(Saved data entries)
=== Begin Enclosure ===

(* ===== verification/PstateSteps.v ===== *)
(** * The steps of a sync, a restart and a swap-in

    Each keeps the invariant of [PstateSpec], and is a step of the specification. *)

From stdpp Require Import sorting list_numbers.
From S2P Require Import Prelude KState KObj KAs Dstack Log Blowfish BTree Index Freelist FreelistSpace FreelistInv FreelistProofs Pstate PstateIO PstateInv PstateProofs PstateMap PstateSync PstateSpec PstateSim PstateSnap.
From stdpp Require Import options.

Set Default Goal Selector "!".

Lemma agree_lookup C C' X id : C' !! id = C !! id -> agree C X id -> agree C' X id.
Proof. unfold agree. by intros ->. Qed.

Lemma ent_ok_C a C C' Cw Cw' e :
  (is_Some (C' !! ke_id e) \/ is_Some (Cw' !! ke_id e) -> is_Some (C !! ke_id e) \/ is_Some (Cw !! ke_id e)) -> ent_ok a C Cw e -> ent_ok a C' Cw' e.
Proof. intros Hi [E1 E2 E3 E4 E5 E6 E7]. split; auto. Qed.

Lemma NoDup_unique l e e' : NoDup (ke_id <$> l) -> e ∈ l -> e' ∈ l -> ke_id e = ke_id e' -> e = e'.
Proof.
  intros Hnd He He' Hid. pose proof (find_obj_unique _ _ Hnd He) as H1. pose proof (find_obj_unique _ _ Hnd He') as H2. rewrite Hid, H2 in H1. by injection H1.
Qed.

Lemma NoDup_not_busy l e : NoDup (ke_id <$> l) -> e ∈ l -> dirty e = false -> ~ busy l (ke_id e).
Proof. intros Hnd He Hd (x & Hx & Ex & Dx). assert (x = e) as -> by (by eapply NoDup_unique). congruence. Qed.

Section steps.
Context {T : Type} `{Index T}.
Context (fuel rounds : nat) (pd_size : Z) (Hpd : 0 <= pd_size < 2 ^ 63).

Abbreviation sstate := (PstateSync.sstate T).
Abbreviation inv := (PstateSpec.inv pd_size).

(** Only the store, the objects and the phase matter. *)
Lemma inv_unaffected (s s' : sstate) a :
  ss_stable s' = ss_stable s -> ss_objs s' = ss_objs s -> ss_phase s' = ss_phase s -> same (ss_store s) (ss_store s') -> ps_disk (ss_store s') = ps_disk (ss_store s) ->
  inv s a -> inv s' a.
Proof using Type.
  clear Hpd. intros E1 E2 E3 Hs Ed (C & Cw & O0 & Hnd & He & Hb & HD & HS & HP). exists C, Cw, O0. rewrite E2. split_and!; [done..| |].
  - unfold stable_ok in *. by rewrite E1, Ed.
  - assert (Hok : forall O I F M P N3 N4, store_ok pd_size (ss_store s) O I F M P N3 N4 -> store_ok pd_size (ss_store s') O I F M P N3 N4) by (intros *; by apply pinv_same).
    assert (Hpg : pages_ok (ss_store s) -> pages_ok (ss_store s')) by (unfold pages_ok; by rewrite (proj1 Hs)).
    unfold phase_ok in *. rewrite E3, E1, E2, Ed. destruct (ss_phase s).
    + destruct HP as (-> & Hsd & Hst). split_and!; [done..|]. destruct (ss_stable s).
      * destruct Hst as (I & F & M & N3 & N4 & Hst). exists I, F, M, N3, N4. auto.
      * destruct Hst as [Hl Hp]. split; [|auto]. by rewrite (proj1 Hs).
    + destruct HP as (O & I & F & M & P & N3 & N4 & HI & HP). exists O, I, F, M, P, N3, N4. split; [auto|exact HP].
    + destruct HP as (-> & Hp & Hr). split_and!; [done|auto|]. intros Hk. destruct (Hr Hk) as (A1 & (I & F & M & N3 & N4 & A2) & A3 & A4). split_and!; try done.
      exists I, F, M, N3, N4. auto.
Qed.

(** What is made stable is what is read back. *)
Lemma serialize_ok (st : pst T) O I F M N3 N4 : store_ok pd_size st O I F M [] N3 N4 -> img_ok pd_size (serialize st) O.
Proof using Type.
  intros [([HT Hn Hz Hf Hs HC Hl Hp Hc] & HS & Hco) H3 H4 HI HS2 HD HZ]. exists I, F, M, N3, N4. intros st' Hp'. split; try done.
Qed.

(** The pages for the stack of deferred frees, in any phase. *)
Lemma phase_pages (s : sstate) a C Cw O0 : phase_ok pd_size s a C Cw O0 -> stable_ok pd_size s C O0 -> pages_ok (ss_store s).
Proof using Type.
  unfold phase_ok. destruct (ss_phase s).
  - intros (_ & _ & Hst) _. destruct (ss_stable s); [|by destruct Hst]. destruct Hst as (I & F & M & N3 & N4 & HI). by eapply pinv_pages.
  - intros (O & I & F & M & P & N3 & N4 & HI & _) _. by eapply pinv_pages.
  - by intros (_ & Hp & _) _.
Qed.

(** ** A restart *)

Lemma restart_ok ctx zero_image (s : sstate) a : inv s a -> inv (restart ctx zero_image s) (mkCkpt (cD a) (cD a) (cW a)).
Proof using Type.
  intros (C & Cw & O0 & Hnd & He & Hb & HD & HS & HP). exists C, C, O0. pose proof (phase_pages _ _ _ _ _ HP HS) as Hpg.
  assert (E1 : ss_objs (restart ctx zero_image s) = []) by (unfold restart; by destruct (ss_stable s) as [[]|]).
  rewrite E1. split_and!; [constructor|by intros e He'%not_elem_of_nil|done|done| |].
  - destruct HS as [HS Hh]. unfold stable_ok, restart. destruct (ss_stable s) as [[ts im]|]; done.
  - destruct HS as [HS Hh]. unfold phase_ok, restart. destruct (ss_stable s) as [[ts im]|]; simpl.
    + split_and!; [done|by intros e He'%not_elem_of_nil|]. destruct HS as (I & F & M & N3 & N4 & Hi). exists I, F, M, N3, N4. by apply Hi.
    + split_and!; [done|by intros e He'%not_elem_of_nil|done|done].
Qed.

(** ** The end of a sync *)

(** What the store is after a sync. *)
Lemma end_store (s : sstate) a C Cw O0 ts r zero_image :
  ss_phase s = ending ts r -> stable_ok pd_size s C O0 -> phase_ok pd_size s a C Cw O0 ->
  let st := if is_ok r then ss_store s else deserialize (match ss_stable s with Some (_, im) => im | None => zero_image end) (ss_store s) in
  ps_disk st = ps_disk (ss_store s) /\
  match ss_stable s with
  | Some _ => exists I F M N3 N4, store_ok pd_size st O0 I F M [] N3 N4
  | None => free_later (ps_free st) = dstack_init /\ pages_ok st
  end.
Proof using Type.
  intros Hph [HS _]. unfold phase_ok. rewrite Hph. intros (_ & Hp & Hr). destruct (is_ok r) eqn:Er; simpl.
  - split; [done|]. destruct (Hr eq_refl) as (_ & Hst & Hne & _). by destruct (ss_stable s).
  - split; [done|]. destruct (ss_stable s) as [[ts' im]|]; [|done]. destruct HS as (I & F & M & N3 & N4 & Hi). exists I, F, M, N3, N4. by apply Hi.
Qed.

=== End Enclosure ===
=== Begin Enclosure ===

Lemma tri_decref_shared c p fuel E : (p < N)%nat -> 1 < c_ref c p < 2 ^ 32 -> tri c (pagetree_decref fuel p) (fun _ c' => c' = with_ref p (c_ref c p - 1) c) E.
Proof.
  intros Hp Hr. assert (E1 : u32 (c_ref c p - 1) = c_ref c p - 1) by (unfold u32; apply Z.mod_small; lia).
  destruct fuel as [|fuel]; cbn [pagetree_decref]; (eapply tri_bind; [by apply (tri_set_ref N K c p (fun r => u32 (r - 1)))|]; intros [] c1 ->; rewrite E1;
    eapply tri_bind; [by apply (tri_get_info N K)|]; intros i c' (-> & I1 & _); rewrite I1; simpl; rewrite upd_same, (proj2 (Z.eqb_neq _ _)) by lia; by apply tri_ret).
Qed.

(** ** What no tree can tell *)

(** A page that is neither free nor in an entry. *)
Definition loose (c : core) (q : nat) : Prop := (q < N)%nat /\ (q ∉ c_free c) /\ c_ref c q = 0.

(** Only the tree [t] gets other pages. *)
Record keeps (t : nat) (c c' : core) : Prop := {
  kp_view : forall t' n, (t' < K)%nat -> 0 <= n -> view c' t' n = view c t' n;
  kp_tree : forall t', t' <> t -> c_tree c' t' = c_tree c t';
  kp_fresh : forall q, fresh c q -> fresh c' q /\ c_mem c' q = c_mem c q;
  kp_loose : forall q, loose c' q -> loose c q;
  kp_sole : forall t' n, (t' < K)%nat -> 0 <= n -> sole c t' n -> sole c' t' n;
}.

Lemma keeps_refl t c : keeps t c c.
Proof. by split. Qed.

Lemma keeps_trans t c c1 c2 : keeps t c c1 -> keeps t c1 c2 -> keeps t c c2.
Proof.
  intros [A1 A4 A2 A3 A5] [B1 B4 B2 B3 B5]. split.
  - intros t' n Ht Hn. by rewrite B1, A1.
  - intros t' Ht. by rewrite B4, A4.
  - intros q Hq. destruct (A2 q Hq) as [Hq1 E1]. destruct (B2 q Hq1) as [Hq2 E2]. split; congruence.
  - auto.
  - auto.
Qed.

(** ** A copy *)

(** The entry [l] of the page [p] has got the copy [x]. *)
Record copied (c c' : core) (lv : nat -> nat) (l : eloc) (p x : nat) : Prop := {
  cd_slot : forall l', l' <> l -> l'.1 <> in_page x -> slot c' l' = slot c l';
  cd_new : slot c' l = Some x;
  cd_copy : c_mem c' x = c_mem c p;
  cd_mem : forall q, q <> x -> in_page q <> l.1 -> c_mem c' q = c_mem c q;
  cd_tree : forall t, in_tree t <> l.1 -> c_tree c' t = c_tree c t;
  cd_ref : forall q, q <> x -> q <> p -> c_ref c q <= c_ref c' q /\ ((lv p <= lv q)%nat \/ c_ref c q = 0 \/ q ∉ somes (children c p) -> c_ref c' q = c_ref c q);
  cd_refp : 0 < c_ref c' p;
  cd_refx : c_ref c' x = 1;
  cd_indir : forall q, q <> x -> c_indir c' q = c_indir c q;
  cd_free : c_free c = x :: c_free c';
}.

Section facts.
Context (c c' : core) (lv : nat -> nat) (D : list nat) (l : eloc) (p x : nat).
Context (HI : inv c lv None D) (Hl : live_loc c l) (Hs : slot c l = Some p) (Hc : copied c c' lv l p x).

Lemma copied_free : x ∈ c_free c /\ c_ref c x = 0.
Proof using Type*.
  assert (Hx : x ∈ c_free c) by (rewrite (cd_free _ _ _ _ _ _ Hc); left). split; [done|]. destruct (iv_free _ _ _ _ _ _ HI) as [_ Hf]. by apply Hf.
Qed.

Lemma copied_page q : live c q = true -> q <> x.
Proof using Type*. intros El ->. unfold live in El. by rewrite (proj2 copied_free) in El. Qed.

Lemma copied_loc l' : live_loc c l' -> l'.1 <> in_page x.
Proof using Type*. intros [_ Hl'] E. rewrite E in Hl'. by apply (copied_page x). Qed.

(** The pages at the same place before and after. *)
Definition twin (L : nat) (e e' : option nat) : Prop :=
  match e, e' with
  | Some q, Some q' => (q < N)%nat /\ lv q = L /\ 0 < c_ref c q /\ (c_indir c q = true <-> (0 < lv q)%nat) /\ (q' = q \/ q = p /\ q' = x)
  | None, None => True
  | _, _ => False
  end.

=== End Enclosure ===

INSTRUCTIONS TO FOLLOW:
Starting at the line that has "Abbreviation sstate := (PstateSync.sstate T)." and ending at the line that has "split; [auto|exact HP].", please write out the lines above exactly, leaving out all others.

RESPONSE BOX:
Abbreviation sstate := (PstateSync.sstate T).
Abbreviation inv := (PstateSpec.inv pd_size).

(** Only the store, the objects and the phase matter. *)
Lemma inv_unaffected (s s' : sstate) a :
  ss_stable s' = ss_stable s -> ss_objs s' = ss_objs s -> ss_phase s' = ss_phase s -> same (ss_store s) (ss_store s') -> ps_disk (ss_store s') = ps_disk (ss_store s) ->
  inv s a -> inv s' a.
Proof using Type.
  clear Hpd. intros E1 E2 E3 Hs Ed (C & Cw & O0 & Hnd & He & Hb & HD & HS & HP). exists C, Cw, O0. rewrite E2. split_and!; [done..| |].
  - unfold stable_ok in *. by rewrite E1, Ed.
  - assert (Hok : forall O I F M P N3 N4, store_ok pd_size (ss_store s) O I F M P N3 N4 -> store_ok pd_size (ss_store s') O I F M P N3 N4) by (intros *; by apply pinv_same).
    assert (Hpg : pages_ok (ss_store s) -> pages_ok (ss_store s')) by (unfold pages_ok; by rewrite (proj1 Hs)).
    unfold phase_ok in *. rewrite E3, E1, E2, Ed. destruct (ss_phase s).
    + destruct HP as (-> & Hsd & Hst). split_and!; [done..|]. destruct (ss_stable s).
      * destruct Hst as (I & F & M & N3 & N4 & Hst). exists I, F, M, N3, N4. auto.
      * destruct Hst as [Hl Hp]. split; [|auto]. by rewrite (proj1 Hs).
    + destruct HP as (O & I & F & M & P & N3 & N4 & HI & HP). exists O, I, F, M, P, N3, N4. split; [auto|exact HP].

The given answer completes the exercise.